Our analysis points to some positive signs. The trend elasticity of emissions to income for China was three times as large over the 1950–1982 period than in the period since then. This suggests that while China’s opening up of its economy to reforms in the 1980s—and its subsequent strong economic growth—has contributed to growth in emissions, the likely scenario in the absence of reforms would have been even higher emissions growth. We supplement the aggregate analysis with emissions and GDP data for 29 provinces in China. Our evidence indicates that trend elasticities initially increase with provincial per capita real GDP, but then decline. These results thus hold out the hope that the relationship between emissions and GDP growth will weaken as China gets richer. At a time when many subnational entities are taking the lead in tackling climate change (such as by some US states and cities, following the federal decision to pull out of the Paris Agreement), these results are particularly encouraging. 

An urgent issue

While there is progress on decoupling, it may not be fast enough. On 8 October 2018, coincidentally around the same time that the Nobel announcement was made, the UN Intergovernmental Panel on Climate Change warned that the world has only a dozen years to keep the increase in global temperatures at a maximum of 1.5℃, beyond which even half a degree will significantly worsen the risks of drought, floods, and extreme heat. The panel urged policies that will bring about the needed changes in carbon use, which it said were technologically feasible. Thus, it may take the increases in carbon taxes that Nordhaus (2008) has long advocated to bear out Romer’s optimism that we will confront the challenge of climate change. 

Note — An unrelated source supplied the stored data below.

Lemma exec_add_documents_to_project_loaded (chunks : list Chunk)
    (file_id project_id : Z) (w : world) (existing : option FAISS) :
  chunks ≠ [] →
  exec (load_vectorstore project_id) w = (Ok existing, w) →
  let texts := List.map text chunks in
  let merged :=
    {| entries := match existing with
                  | Some index => entries index
                  | None => []
                  end ++ entries (build chunks file_id) |} in
  exec (add_documents_to_project chunks file_id project_id) w =
  (Ok merged,
   {| fs := <[index_path project_id := pickle_dumps merged]> (fs w);
      calls := calls w ++ CallEmbedDocuments texts ::
                 match existing with
                 | Some _ => [CallEmbedDocuments texts]
                 | None => []
                 end;
      qa_chain := Some merged |}).
Proof.
  intros Hne Hload%exec_load_inv texts merged.
  rewrite exec_add_documents_to_project, exec_bind.
  destruct existing as [index|].
  - destruct Hload as (data & Hdata & Hload).
    rewrite (exec_embed_load_merge_present _ _ _ _ data index) by done.
    rewrite exec_save_and_setup. unfold log. cbn [fs calls qa_chain].
    by rewrite <- app_assoc.
  - rewrite exec_embed_load_merge_absent by done.
    rewrite exec_save_and_setup. unfold log. cbn [fs calls qa_chain].
    by destruct (build chunks file_id).
Qed.


End MoreIndexing.

Section MoreIndexingCalls.
Context {emb : Embeddings} {met : Metric} {pkl : Pickle} {llm : LLM} {cfg : Settings}.


(** X9: Indexing keeps the index well embedded: when every entry of the index on
    file holds the embedding of its own text (or there is no index), so does
    every entry of the index that [add_documents_to_project] returns, writes to
    the project's file and gives to the retriever. *)
Theorem indexing_keeps_embedded (chunks : list Chunk) (file_id project_id : Z)
    (w : world) (existing : option FAISS) :
  chunks ≠ [] →
  exec (load_vectorstore project_id) w = (Ok existing, w) →
  (∀ index, existing = Some index → embedded index) →
  ∃ merged w',
    exec (add_documents_to_project chunks file_id project_id) w
      = (Ok merged, w') ∧
    embedded merged ∧
    fs w' !! index_path project_id = Some (pickle_dumps merged) ∧
    qa_chain w' = Some merged.
Proof.
  intros Hne Hload Hexisting. do 2 eexists.
  split; [by apply exec_add_documents_to_project_loaded|].
  cbn [fs qa_chain]. split; [|split; [apply lookup_insert_eq|done]].
  unfold embedded. cbn [entries]. apply Forall_app. split.
  - destruct existing as [index|]; [by apply Hexisting|constructor].
  - apply build_embedded.
Qed.
(** C2 (amended): in every scene where rendering is defined, and whatever
    the blending state on entry, each of the three renderers that enable
    blending returns with blending disabled.  [RenderCandle] and
    [RenderCauldron] enable it for their last draw only, the flame and the
    liquid: every draw before it is made in the blending state of entry.
    With a shader manager those earlier draws are textured and the last
    one is in flat colour with an alpha below one, so that, entered with
    blending off, nothing but the transparent part is drawn blended.
    [RenderPotionBottle] makes each of its ten draws with blending on,
    and with a shader manager its last one, the closure, is textured. *)
Theorem blending_brackets time s rs :
  rendering_defined s ->
  (exists evs, runs RenderPotionBottle s evs
     /\ blend (replay rs evs) = false
     /\ List.length (profile rs evs) = 10%nat
     /\ Forall (fun d => blending d = true) (profile rs evs)
     /\ (m_pShaderManager s = ShaderManagerObject ->
           exists closure, In closure (profile rs evs)
             /\ mesh closure = TaperedCylinderMesh
             /\ use_texture closure = 1%Z))
  /\ (exists evs opaque flame, runs (RenderCandle time) s evs
       /\ blend (replay rs evs) = false
       /\ profile rs evs = opaque ++ [flame]
       /\ List.length opaque = 8%nat
       /\ Forall (fun d => blending d = blend rs) opaque
       /\ mesh flame = ConeMesh /\ blending flame = true
       /\ (m_pShaderManager s = ShaderManagerObject ->
             Forall (fun d => use_texture d = 1%Z) opaque
             /\ transparent flame /\ alpha flame = flame_alpha time
             /\ (blend rs = false ->
                   only_transparent_blended (profile rs evs))))
  /\ (exists evs opaque liquid, runs RenderCauldron s evs
       /\ blend (replay rs evs) = false
       /\ profile rs evs = opaque ++ [liquid]
       /\ List.length opaque = 5%nat
       /\ Forall (fun d => blending d = blend rs) opaque
       /\ mesh liquid = CylinderMesh /\ blending liquid = true
       /\ (m_pShaderManager s = ShaderManagerObject ->
             Forall (fun d => use_texture d = 1%Z) opaque
             /\ transparent liquid /\ alpha liquid = 0.65
             /\ (blend rs = false ->
                   only_transparent_blended (profile rs evs)))).
Proof.
  intros Hd. split; [|split].
  - destruct (RenderPotionBottle_brackets s rs Hd) as (evs & R & B & P).
    exists evs. split; [exact R|]. split; [exact B|]. rewrite P.
    destruct (m_pShaderManager s).
    + split; [reflexivity|]. split; [repeat constructor|]. discriminate.
    + split; [reflexivity|]. split; [repeat constructor|]. intros _.
      eexists. split; [do 9 right; left; reflexivity | split; reflexivity].
  - destruct (RenderCandle_brackets s rs Hd time) as (evs & R & B & P).
    exists evs. rewrite P. destruct (m_pShaderManager s).
    + eexists _, _. split; [exact R|]. split; [exact B|].
      split; [reflexivity|]. split; [reflexivity|].
      split; [repeat constructor|]. split; [reflexivity|].
      split; [reflexivity | discriminate].
    + eexists _, _. split; [exact R|]. split; [exact B|].
      split; [reflexivity|]. split; [reflexivity|].
      split; [repeat constructor|]. split; [reflexivity|].
      split; [reflexivity|]. intros _.
      pose proof (flame_alpha_bounds time) as Ha.
      split; [repeat constructor|].
      split; [split; [reflexivity | cbn [alpha]; lra]|].
      split; [reflexivity|]. intros Hoff. rewrite Hoff.
      unfold only_transparent_blended, transparent.
      repeat constructor; cbn [blending use_texture alpha]; try discriminate.
      lra.
  - destruct (RenderCauldron_brackets s rs Hd) as (evs & R & B & P).
    exists evs. rewrite P. destruct (m_pShaderManager s).
    + eexists _, _. split; [exact R|]. split; [exact B|].
      split; [reflexivity|]. split; [reflexivity|].
      split; [repeat constructor|]. split; [reflexivity|].
      split; [reflexivity | discriminate].
    + eexists _, _. split; [exact R|]. split; [exact B|].
      split; [reflexivity|]. split; [reflexivity|].
      split; [repeat constructor|]. split; [reflexivity|].
      split; [reflexivity|]. intros _.
      split; [repeat constructor|].
      split; [split; [reflexivity | cbn [alpha]; lra]|].
      split; [reflexivity|]. intros Hoff. rewrite Hoff.
      unfold only_transparent_blended, transparent.
      repeat constructor; cbn [blending use_texture alpha]; try discriminate.
      lra.
Qed.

Authors' note: The views expressed in this column should not be attributed to the IMF or the National Academies.


Cohen, G, J Jalles, P Loungani and R Marto(2017), “Emissions and growth: Trends and cycles in a globalized world”, IMF Working Paper 17/191. (See also: OCP Policy Center 2018 Workshop on Coping with Climate Change materials)

Hamilton, J (2017), “Why you should never use the Hodrick-Prescott filter”, NBER Working Paper 23429.

Jaunky, V (2011), “The CO2emissions-income nexus: Evidence from rich countries”, Energy Policy 39(3): 1228–1240.

Lenzen, M, D Moran, K Kanemoto and A Geschke (2013), “Building Eora: A global multi-regional input-output database at high country and sector resolution”, Economic Systems Research 25(1): 20–49.

Mi, ZF, SY Pan, H Yu and YM Wei (2015), “Potential impacts of industrial structure on energy consumption and CO2 emission: A case study of Beijing”, Journal of Cleaner Production 103: 455–462.

Nordhaus, W (2008), A question of balance: Weighing the options on global warming policies, New Haven: Yale University Press.

Peters, G, and E Hertwich (2008), “CO2embodied in international trade with implications for global climate policy”, Environmental Science and Technology 42(5): 1401–1407.

Wettengel, J (2016), “German carbon emissions rise in 2016 despite coal use drop”, Clean Energy Wire, 20 December.